Depuis Tintin au Tibet, l'ouvrage «tibétain» le plus traduit et le plus vendu au monde depuis sa parution en 1960, chacun sait que, comme le Grand Précieux en informe le capitaine Haddock, «au Tibet, beaucoup de choses se passent qui vous paraissent incroyables, à vous Occidentaux». A quoi le capitaine eût pu répondre au vénérable lama qu'en Occident aussi se passent des choses probablement incroyables aux yeux d'un Tibétain. A commencer par la manière dont on y a «inventé» un simulacre du Tibet, et des Tibétains, une utopie tissée de rêves, de mensonges et de malentendus. Le dalaï-lama et les dizaines de milliers de ses fidèles, qui, en 1959, avaient dû fuir l'annexion de leur terre par la Chine pour trouver asile en Inde, puis en Occident, l'ont découvert, non sans un certain choc.

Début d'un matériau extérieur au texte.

Lemma replay_inv_step w w' : inv w -> step w w' -> inv w'.
Proof.
  intros Hinv Hstep. pose proof (inv_claims_inv w Hinv) as Hci.
  destruct Hstep as [w t Ht|w t Ht|w i k d s' Hi Hs|w i k d e s' Hi Hs|w i k d Hi|w i Hi
    |w i now ks s' Hi Hs|w i ks Hi].
  - apply (claims_inv_later _ _ _ _ Ht) in Hci as [? ? ?].
    destruct Hinv. split; simpl; try done.
    + eapply list.Forall_impl; [eassumption|]. intros [] ?; try done. lia.
    + intros a Ha. destruct (inv_log0 a Ha); [by left|right; lia].
  - destruct Hinv. assert (held t = []) as Hh by (by destruct Ht as [(? & ? & ->)| ->]).
    assert (claims {| w_store := w_store w; w_clock := w_clock w;
      w_threads := w_threads w ++ [t]; w_log := w_log w |} = claims w) as Hc.
    { unfold claims. simpl. by rewrite bind_app, bind_singleton, Hh, app_nil_r. }
    split; rewrite ?Hc; simpl; try done. apply Forall_app. split; [done|].
    by destruct Ht as [(? & ? & ->)| ->]; repeat constructor.
  - by apply inv_insert.
  - apply insert_entry_Err in Hs as [-> _]. destruct Hinv as [].
    eapply inv_set_thread; try done. intros rest Hp. by eapply claims_inv_perm; [|exact Hci].
  - eapply inv_set_thread; try done; simpl; try apply Hinv.
    + intros rest Hp. eapply claims_inv_perm; [|exact Hci]. rewrite Hp. unfold queued.
      rewrite heap_push_perm. symmetry. apply Permutation_middle.
    + apply heap_push_sorted, Hinv.
  - eapply inv_set_thread; try done; simpl; try apply Hinv.
    intros rest Hp. by eapply claims_inv_perm; [|exact Hci].
  - by eapply inv_drain.
  - by apply inv_remove.
Qed.

Lemma reachable_inv c now w : rtc step (initial c now) w -> inv w.
Proof.
  refine (rtc_ind_r inv _ (inv_initial c now) _ w). intros y z _ Hs Hy. by eapply replay_inv_step.
Qed.

(** ** Log order *)

(** Of two acceptances of one key, the later came after the earlier's deadline. *)
Fixpoint log_ok (l : list accepted) : Prop :=
  match l with
  | [] => True
  | a :: l => (forall b, b ∈ l -> acc_key b = acc_key a -> acc_deadline b <= acc_time a) /\ log_ok l
  end.

Lemma log_ok_step w w' : inv w -> log_ok (w_log w) -> step w w' -> log_ok (w_log w').
Proof.
  intros Hinv Hl Hs. destruct Hs as [| |w i k d s' Hi Hs| | | | |]; try done.
  split; [|done]. intros b Hb Hk. simpl in *. apply insert_entry_Ok in Hs as (Hn & _).
  destruct (inv_log w Hinv b Hb) as [Hlk|]; [congruence|done].
Qed.

Lemma reachable_log c now w : rtc step (initial c now) w -> log_ok (w_log w).
Proof.
  intros Hr. cut (inv w /\ log_ok (w_log w)); [tauto|]. revert w Hr.
  refine (rtc_ind_r _ _ _ _); [split; [apply inv_initial|done]|].
  intros y z _ Hs [Hy Hl]. split; [by eapply replay_inv_step|by eapply log_ok_step].
Qed.

(** C12. A proof identifier is accepted at most once per window: whatever the
    interleaving of requests and cleanup, if a key is accepted twice then the
    second acceptance happened no earlier than the deadline given at the
    first.  In particular no entry is ever evicted within its window. *)
Theorem accepted_once_per_window (c : AuthConfig) (start : N) (w : world)
    (newer older : list accepted) (a b : accepted) :
  rtc step (initial c start) w -> w_log w = newer ++ a :: older -> b ∈ older ->
  acc_key b = acc_key a -> acc_deadline b <= acc_time a.
Proof.
  intros Hr Hlog Hb Hk. apply reachable_log in Hr. rewrite Hlog in Hr. clear Hlog.
  induction newer as [|x newer IH]; simpl in Hr; [by apply (proj1 Hr)|apply IH, Hr].
Qed.

(** C27. The store's bookkeeping is exact at every moment of every
    interleaving: the lock-free length is the number of entries and never
    exceeds the configured budget, every acceptance still within its window
    has its entry, and whenever no thread is between its two critical
    sections the expiry queue holds exactly the entries with their deadlines,
    so that nothing can be leaked. *)
Theorem store_consistent (c : AuthConfig) (start : N) (w : world) :
  rtc step (initial c start) w ->
  len (w_store w) = entries_len (entries (w_store w))
  /\ len (w_store w) <= max_replay_entries (config (w_store w))
  /\ (forall a, a ∈ w_log w -> w_clock w < acc_deadline a ->
        entries (w_store w) !! acc_key a = Some (acc_deadline a))
  /\ (Forall (fun t => held t = []) (w_threads w) ->
        forall k d, entries (w_store w) !! k = Some d <-> (d, k) ∈ expiry_queue (w_store w)).
Proof.
  intros Hr. apply reachable_inv in Hr as Hinv. split_and!; try apply Hinv.
  - intros a Ha Hlt. destruct (inv_log w Hinv a Ha); [done|lia].
  - intros Hidle.
    assert (w_threads w ≫= held = []) as Hh.
    { clear -Hidle. induction Hidle as [|t ts Ht _ IH]; [done|]. by rewrite bind_cons, Ht, IH. }
    pose proof (inv_dom w Hinv) as Hdom. pose proof (inv_claims w Hinv) as Hok.
    unfold claims in *. rewrite Hh, app_nil_r in *. rewrite list.Forall_forall in Hok.
    assert (forall k d, (d, k) ∈ expiry_queue (w_store w) -> entries (w_store w) !! k = Some d) as Hq.
    { intros k d Hin. apply (Hok (k, Some d)). unfold queued. apply list_elem_of_fmap.
      by exists (d, k). }
    intros k d. split; [|by auto]. intros Hk. specialize (Hdom k ltac:(by eauto)).
    unfold queued in Hdom. rewrite <- list_fmap_compose in Hdom.
    apply list_elem_of_fmap in Hdom as ([d' k'] & Heq & Hin). simpl in Heq. subst k'.
    assert (d' = d) as -> by (apply Hq in Hin; congruence). done.
Qed.

(** ** The operations on their own *)

(** [try_insert] answers exactly as documented: a key already present is
    [Replayed] even at capacity; a new key at capacity is [MemoryPressure] and
    evicts nothing; otherwise the entry is added with its deadline, queued for
    expiry and counted, and nothing else changes. *)
Theorem try_insert_spec (k : JtiKey) (d : N) (s : JtiReplayStore) :
  match try_insert k d s with
  | (Err Replayed, s') => is_Some (entries s !! k) /\ s' = s
  | (Err MemoryPressureErr, s') =>
      entries s !! k = None /\ max_replay_entries (config s) <= entries_len (entries s) /\ s' = s
  | (Ok _, s') =>
      entries s !! k = None /\ entries_len (entries s) < max_replay_entries (config s)
      /\ entries s' = <[k := d]> (entries s) /\ expiry_queue s' ≡ₚ (d, k) :: expiry_queue s
      /\ len s' = entries_len (entries s) + 1
  end.
Proof.
  unfold try_insert. destruct (insert_entry k d s) as [[[]|e] s'] eqn:Hs.
  - apply insert_entry_Ok in Hs as (Hk & Hlt & He & Hq & Hl & _). simpl.
    rewrite heap_push_perm, Hq, Hl, He, entries_len_insert by done. done.
  - apply insert_entry_Err in Hs as [-> He]. destruct e; [done|]. by destruct He.
Qed.

(** Between calls, when the store is idle. *)
Record store_ok (s : JtiReplayStore) : Prop := {
  ok_queue : forall k d, entries s !! k = Some d <-> (d, k) ∈ expiry_queue s;
  ok_sorted : StronglySorted by_deadline (expiry_queue s);
  ok_len : len s = entries_len (entries s);
}.

(** C36. A maintenance tick on an idle store removes exactly the entries whose
    deadline has been reached, keeps every other entry with its deadline,
    and leaves queue, map and length in agreement. *)
Theorem maintenance_tick_spec (now : N) (s : JtiReplayStore) :
  store_ok s ->
  store_ok (maintenance_tick now s)
  /\ forall k, entries (maintenance_tick now s) !! k
       = match entries s !! k with
         | Some d => if now <? d then Some d else None
         | None => None
         end.
Proof.
  intros [Hq Hs Hl]. unfold maintenance_tick, drain_queue.
  destruct (pop_expired now (expiry_queue s)) as [ks q'] eqn:Hp.
  pose proof (pop_expired_rest _ _ _ _ Hs Hp) as Hrest.
  apply pop_expired_app in Hp as (pre & Hpre & <- & Hf).
  set (s1 := {| entries := entries s; expiry_queue := q'; len := len s; config := config s |}).
  destruct (remove_entries_spec (snd <$> pre) s1) as (He & Hqe & _ & Hle).
  assert (forall k d, entries s !! k = Some d -> k ∈ snd <$> pre <-> d <= now) as Hexp.
  { intros k d Hk. split.
    - intros Hin. apply list_elem_of_fmap in Hin as ([d' k'] & -> & Hin). simpl in *.
      assert (entries s !! k' = Some d') as Hk'.
      { apply Hq. rewrite Hpre. by apply elem_of_app; left. }
      assert (d' = d) as -> by congruence. rewrite list.Forall_forall in Hf. by apply (Hf _ Hin).
    - intros Hd. apply Hq in Hk. rewrite Hpre in Hk. apply elem_of_app in Hk as [Hk|Hk].
      + apply list_elem_of_fmap. by exists (d, k).
      + rewrite list.Forall_forall in Hrest. specialize (Hrest _ Hk). simpl in Hrest. lia. }
  assert (forall k, entries (remove_entries (snd <$> pre) s1) !! k
    = match entries s !! k with Some d => if now <? d then Some d else None | None => None end) as Hlk.
  { intros k. rewrite He, remove_keys_lookup. simpl. destruct (entries s !! k) as [d|] eqn:Hk.
    - specialize (Hexp _ _ Hk). destruct (N.ltb_spec now d); case_decide; try done; exfalso;
        [assert (d <= now) by tauto; lia|tauto].
    - by case_decide. }
  split; [|exact Hlk]. split.
  - intros k d. rewrite Hlk, Hqe. simpl. split.
    + destruct (entries s !! k) as [d'|] eqn:Hk; [|done]. destruct (N.ltb_spec now d'); [|done].
      intros [= ->]. apply Hq in Hk as Hin. rewrite Hpre in Hin.
      apply elem_of_app in Hin as [Hin|]; [|done]. exfalso.
      rewrite list.Forall_forall in Hf. specialize (Hf _ Hin). simpl in Hf. lia.
    + intros Hin. assert (entries s !! k = Some d) as ->.
      { apply Hq. rewrite Hpre. apply elem_of_app. by right. }
      rewrite list.Forall_forall in Hrest. specialize (Hrest _ Hin). simpl in Hrest.
      by destruct (N.ltb_spec now d); [|lia].
  - rewrite Hqe. simpl. rewrite Hpre in Hs. by eapply sorted_suffix.
  - by apply Hle.
Qed.

(** ** An executable scheduler, and the witnesses *)

Inductive action : Type :=
  | AClock (t : N) | AInsert (k : JtiKey) (d : N) | ATick | ARun (i : nat).

Definition run_thread (w : world) (i : nat) : world :=
  match w_threads w !! i with
  | Some (TInsert k d) =>
      match insert_entry k d (w_store w) with
      | (Ok _, s') => log_accept (set_thread w i (TPush k d) s') k d
      | (Err e, s') => set_thread w i (TInserted k (Err e)) s'
      end
  | Some (TPush k d) => set_thread w i (TInserted k (Ok ())) (push_expiry k d (w_store w))
  | Some TTick => set_thread w i (TTickAt (w_clock w)) (w_store w)
  | Some (TTickAt now) => let '(ks, s') := drain_queue now (w_store w) in set_thread w i (TRemove ks) s'
  | Some (TRemove ks) => set_thread w i TTicked (remove_entries ks (w_store w))
  | _ => w
  end.

Definition call (w : world) (t : thread) : world :=
  {| w_store := w_store w; w_clock := w_clock w; w_threads := w_threads w ++ [t]; w_log := w_log w |}.

Definition act (w : world) (a : action) : world :=
  match a with
  | AClock t => {| w_store := w_store w; w_clock := N.max t (w_clock w);
                   w_threads := w_threads w; w_log := w_log w |}
  | AInsert k d => call w (TInsert k d)
  | ATick => call w TTick
  | ARun i => run_thread w i
  end.

Lemma act_steps w a : rtc step w (act w a).
Proof.
  destruct a as [t|k d| |i]; simpl.
  - apply rtc_once, step_clock. lia.
  - apply rtc_once, step_call. eauto.
  - apply rtc_once, step_call. eauto.
  - unfold run_thread. destruct (w_threads w !! i) as [[]|] eqn:Hi; try reflexivity.
    + destruct (insert_entry _ _ _) as [[[]|e] s'] eqn:Hs; apply rtc_once;
        [by eapply step_insert_ok|by eapply step_insert_err].
    + by apply rtc_once, step_push.
    + by apply rtc_once, step_now.
    + destruct (drain_queue _ _) eqn:Hs. apply rtc_once. by eapply step_drain.
    + by apply rtc_once, step_remove.
Qed.

Lemma acts_steps (l : list action) w : rtc step w (foldl act w l).
Proof.
  revert w. induction l as [|a l IH]; intros w; [reflexivity|]. simpl.
  etrans; [apply act_steps|apply IH].
Qed.

(** One key, accepted at 0 until 5, cleaned up at 10 and accepted again; a
    request in between is refused. *)
Definition sample_key : JtiKey := JtiKey_new 1 "proof-1".
Definition sample_acts : list action :=
  [AInsert sample_key 5; AInsert sample_key 6; ARun 0; ARun 1; ARun 0; ATick; AClock 10;
   ARun 2; ARun 2; ARun 2; AInsert sample_key 15; ARun 3; ARun 3]%nat.
Definition sample_world : world := foldl act (initial AuthConfig_default 0) sample_acts.

Lemma sample_world_steps : rtc step (initial AuthConfig_default 0) sample_world.
Proof. apply acts_steps. Qed.

Lemma accepted_once_per_window_witness :
  exists a b, w_log sample_world = [a; b] /\ acc_key b = acc_key a /\ acc_deadline b <= acc_time a
    /\ w_threads sample_world !! 1%nat = Some (TInserted sample_key (Err Replayed)).
Proof.
  eexists _, _. split; [vm_compute; reflexivity|]. split; [reflexivity|]. split; [|vm_compute; reflexivity].
  eapply (accepted_once_per_window AuthConfig_default 0 sample_world []).
  - exact sample_world_steps.
  - vm_compute. reflexivity.
  - apply list_elem_of_here.
  - reflexivity.
Defined.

C'est l'histoire de l'étrange fascination qu'a exercé, et que continue d'exercer, le Tibet sur l'Occident que raconte et analyse Donald S. Lopez, professeur d'études tibétaines et bouddhiques à l'université du Michigan. Elle a fait du Tibet, constate-t-il, «une oeuvre d'art modelée à coup d'exagérations et de sélections en un idéal bien peu enraciné dans l'histoire» et dans la réalité de la terre et du peuple tibétains. Cette fascination explique pour une large part l'actuel développement du bouddhisme aux Etats-Unis comme en France. Elle irrigue la vogue persistante des «philosophies», thérapies et bimbeloteries du new-age et de ses gurus.